Océan-Cartier was built as Hai Gang 107 in 2007 by Sam Lin Shipyard for the Port of Shanghai. It is a  56 tonne bollard pull, 5,149 bhp V-S tug and therefore can provide the power needed for the larger ships now using the port. In May 2014 the tug, and two others of its class, were acquired by Svitzer, originally for use in Newcastle, NSW, Australia and was renamed Svitzer Wombi. However by December of that year it was in Singapore to be ice strengthened. Then Svitzer Wombi was re-assigned to Svitzer Canada and arrived in Halifax March 30, 2015. (It had been transported across the Pacific by heavy lift ship, but sailed on its own hull from Panama.)

 As Svitzer Wombi arriving in Halifax for the first time.

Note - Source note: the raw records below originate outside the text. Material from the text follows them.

(** Mapping one more page to a frame nobody uses. *)
Lemma uspace_map s F T pgdir D k v pm :
  uspace s F T pgdir D -> enough 0 F T -> 0 <= k < 2 ^ 19 -> k ∉ D ->
  frame kend v -> v ∉ F -> v ∉ T -> (forall j, j ∈ D -> uframe (fr_mem s) pgdir j <> v) -> 0 <= pm < 4096 ->
  exists s' F' T', mappages pgdir (4096 * k) PGSIZE (v2p v) pm s = Ok 0 s' /\
    uspace s' F' T' pgdir ({[k]} ∪ D) /\ grown s F T pgdir s' F' T' /\
    forall j, 0 <= j < 2 ^ 20 -> pte (fr_mem s') pgdir j =
      if j =? k then map_entry (v2p v) pm else pte (fr_mem s) pgdir j.
Proof.
  intros [A U1 U2 U3 U4] He Hk HkD Hv HvF HvT Hvu Hpm. destruct (frame_v2p v Hv) as (_ & _ & E3 & E4).
  destruct (mappages_ok s F T pgdir pm k 1 (v2p v) A He) as (s' & F' & T' & E & G & Hpte); try lia.
  { intros j Hj. replace j with k by lia. destruct (has _ _) eqn:Eh; [|done]. exfalso. apply HkD, U2; [done|exact Eh]. }
  assert (Hpte' : forall j, 0 <= j < 2 ^ 20 -> pte (fr_mem s') pgdir j =
      if j =? k then map_entry (v2p v) pm else pte (fr_mem s) pgdir j).
  { intros j Hj. rewrite Hpte by done. destruct (Z.eqb_spec j k) as [->|]; zdec; [f_equal; lia|].
    destruct (Z.leb_spec k j), (Z.ltb_spec j (k + 1)); cbn [andb]; done || lia. }
  destruct (map_entry_parts v pm Hv Hpm) as (Ea & _ & Eh).
  assert (Hu : forall j, j ∈ {[k]} ∪ D -> uframe (fr_mem s') pgdir j = if j =? k then v else uframe (fr_mem s) pgdir j).
  { intros j Hj. assert (0 <= j < 2 ^ 20).
    { apply elem_of_union in Hj as [->%elem_of_singleton|Hj]; [lia|]. pose proof (U1 j Hj). lia. }
    unfold uframe. rewrite Hpte' by done. by destruct (j =? k). }
  pose proof G as [[R' P' D'] HT Hall _].
  assert (Hin : forall w, w ∉ F -> w ∉ T -> w ∉ F' /\ w ∉ T').
  { intros w H1 H2. assert (w ∉ F' ∪ T') by (rewrite Hall; set_solver +H1 H2). set_solver. }
  exists s', F', T'. split_and!; try done. split.
  - done.
  - intros j [->%elem_of_singleton|Hj]%elem_of_union; [done|by apply U1].
  - intros j Hj. rewrite Hpte' by lia. rewrite elem_of_union, elem_of_singleton.
    destruct (Z.eqb_spec j k) as [->|Hne]; [rewrite Eh; tauto|]. rewrite U2 by done. tauto.
  - intros j Hj. rewrite Hu by done. destruct (Z.eqb_spec j k) as [->|Hne].
    + split_and!; [done|by apply Hin|by apply Hin].
    + apply elem_of_union in Hj as [Hj%elem_of_singleton|Hj]; [done|]. destruct (U3 j Hj) as (? & ? & ?).
      split_and!; [done|by apply Hin|by apply Hin].
  - intros j j' Hj Hj'. rewrite !Hu by done.
    apply elem_of_union in Hj as [->%elem_of_singleton|Hj]; apply elem_of_union in Hj' as [->%elem_of_singleton|Hj'];
      rewrite ?Z.eqb_refl; try done.
    + destruct (Z.eqb_spec j' k); [done|]. intros Ev. exfalso. by apply (Hvu j' Hj').
    + destruct (Z.eqb_spec j k); [done|]. intros Ev. exfalso. by apply (Hvu j Hj).
    + destruct (Z.eqb_spec j k) as [->|], (Z.eqb_spec j' k) as [->|]; try done. by apply U4.
Qed.
(** The last frame goes to a page that cannot be mapped. *)
Lemma allocuvm_unmapped {K} `{!Frames K, !FramesOk K} (s : K) (T : gset Z) pgdir v :
  aspace s {[v]} T pgdir -> present (fr_mem s) pgdir 0 = false ->
  exists s', allocuvm pgdir 0 PGSIZE s = Ok PGSIZE s' /\ fr_rep s' ∅ /\ agree_off {[v]} (fr_mem s) (fr_mem s') /\ v ∉ T.
Proof.
  intros A Hp. pose proof A as [R P D].
  destruct (fr_kalloc s _ R) as [[He _]|(w & s1 & E1 & Hw%elem_of_singleton & R1 & Em)].
  { exfalso. assert (v ∈ (∅ : gset Z)) as H by (rewrite <- He; by apply elem_of_singleton). clear -H. set_solver. }
  subst w. assert (Hf : frame kend v) by (apply (fr_frames s _ v R); by apply elem_of_singleton).
  pose proof (frame_bounds v Hf) as [Hvr Hvm]. assert (HvT : v ∉ T) by (intros H; apply (D v H); by apply elem_of_singleton).
  rewrite difference_diag_L in R1.
  destruct (empty_dir s1 ∅ v R1 Hf ltac:(set_solver +)) as (s2 & E2 & [R2 _ _] & M2 & _). rewrite Em in M2.
  destruct (ptok_agree {[v]} _ _ _ _ P M2) as (P2 & Hpde & Hpte); [clear -HvT; set_solver|].
  assert (Hp2 : present (fr_mem s2) pgdir 0 = false) by (unfold present in *; by rewrite Hpde by lia).
  assert (A2 : aspace s2 ∅ T pgdir) by (split; [done|done|set_solver +]).
  pose proof (walk_full s2 T pgdir 0 A2 ltac:(lia) Hp2) as Ew.
  assert (Em2 : mappages pgdir 0 PGSIZE (v2p v) (Z.lor PTE_W PTE_U) s2 = Ok (-1) s2).
  { unfold mappages. rewrite mappages_loop_S. change (PGROUNDDOWN 0) with 0. by rewrite (bind_ok _ _ _ _ _ Ew). }
  exists s2. split_and!; try done.
  unfold allocuvm. change (PGSIZE >=? KERNBASE) with false. change (PGSIZE <? 0) with false. cbn iota.
  change (PGROUNDUP 0) with 0. destruct (Z.to_nat PGSIZE) as [|n] eqn:En; [unfold PGSIZE in En; lia|].
  cbn [allocuvm_loop]. change (0 <? PGSIZE) with true. cbn iota.
  rewrite (bind_ok _ _ _ _ _ E1), (proj2 (Z.eqb_neq v 0)) by lia.
  rewrite (bind_ok _ _ _ _ _ E2), (bind_ok _ _ _ _ _ Em2). by destruct n.
Qed.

After fitting out to Canadian compliance it was renamed Svitzer Cartier and sent to Port Cartier, QC to assist the two V-S tugs based there and owned and operated by ArcelorMittal. That arrangement did not last however and the tug was reassigned to Svitzer's short-lived Montreal operation.When Svitzer closed that operation in 2017 it sold most of its tugs to Océan, and Svitzer Cartier became Océan Cartier. Not long after, Océan took over the Port-Cartier tug service and at about the same time management of the Baie-Comeau tug. Svitzer Cartier has spent the past year in Quebec City, refitting for Groupe Océan service. It is expected to receive a new name in mid-May.

Pointe-Comeau, (which will also likely to be renamed) will be transferred to Sorel-Tracy, but it would not surprise me if it eventually went to Ontario where older V-S tugs are very useful. They do not have to deal with very large ships, their agility is needed in tight quarters, and working in fresh water will extend their lives almost indefinitely.

In other Océan news, the former Océan Hercule put in to Halifax Sunday, April 29. Sold last year to West Indies Petroleum Ltd and flying the Jamaican flag as Hercule, the veteran tug spent the winter in its old home port of Sorel-Tracy before heading south.

Built in 1976 by A.M.Liaaen in Aalesund, Norway as Stril Pilot the 4400 bhp tug carried the names Spirit Sky from 1981, Ierland from 1985, Ierlandia from 1989 until acquired in 1995 by Remorquage et Sauvetage McAllister of Montreal. Renamed Charles-Antoine it was taken up by Océan in 1997 when they acquired the McAllister assets and renamed it Océan Hercule. An ice strengthened tug with 63 tonne bollard pull it has twin screws in nozzles and is powered by two turbocharged V-12 Alcos downrated to 4400 bhp and a 200 bhp bow thruster.

 On  the slip at Industrie Océan, Ile-aux-Coudres, Océan Hercule shows off its finely moulded deep hull and twin controllable pitch screws.

 A tired looking Hercule slowly made its way into Halifax this afternoon.

The tug's hastily painted-over former name has already been partly washed away.

The crew was able to minimize the amount of new paint used to modify its previous port of registry from Montreal to Montego Bay. Note the heavy reinforcing on the stern for anchor handling.

 Charles-Antoine, as it was then, arrived in Halifax for the first time July 25, 1995 on one engine. After repairs it sailed again July 26, towing the barge Marmac 15 with lifting frames to raise the barge Irving Whale. (The lift operation was cancelled that year and the Irving Whale was raised in 1996 - it is currently tied up in Halifax as Atlantic Sea Lion.) 

After a couple of days in port taking stores (including lube oil I suspect) and making some unseen adjustments, Hercule sailed May 3 giving Freeport, Bahamas as the next port of call.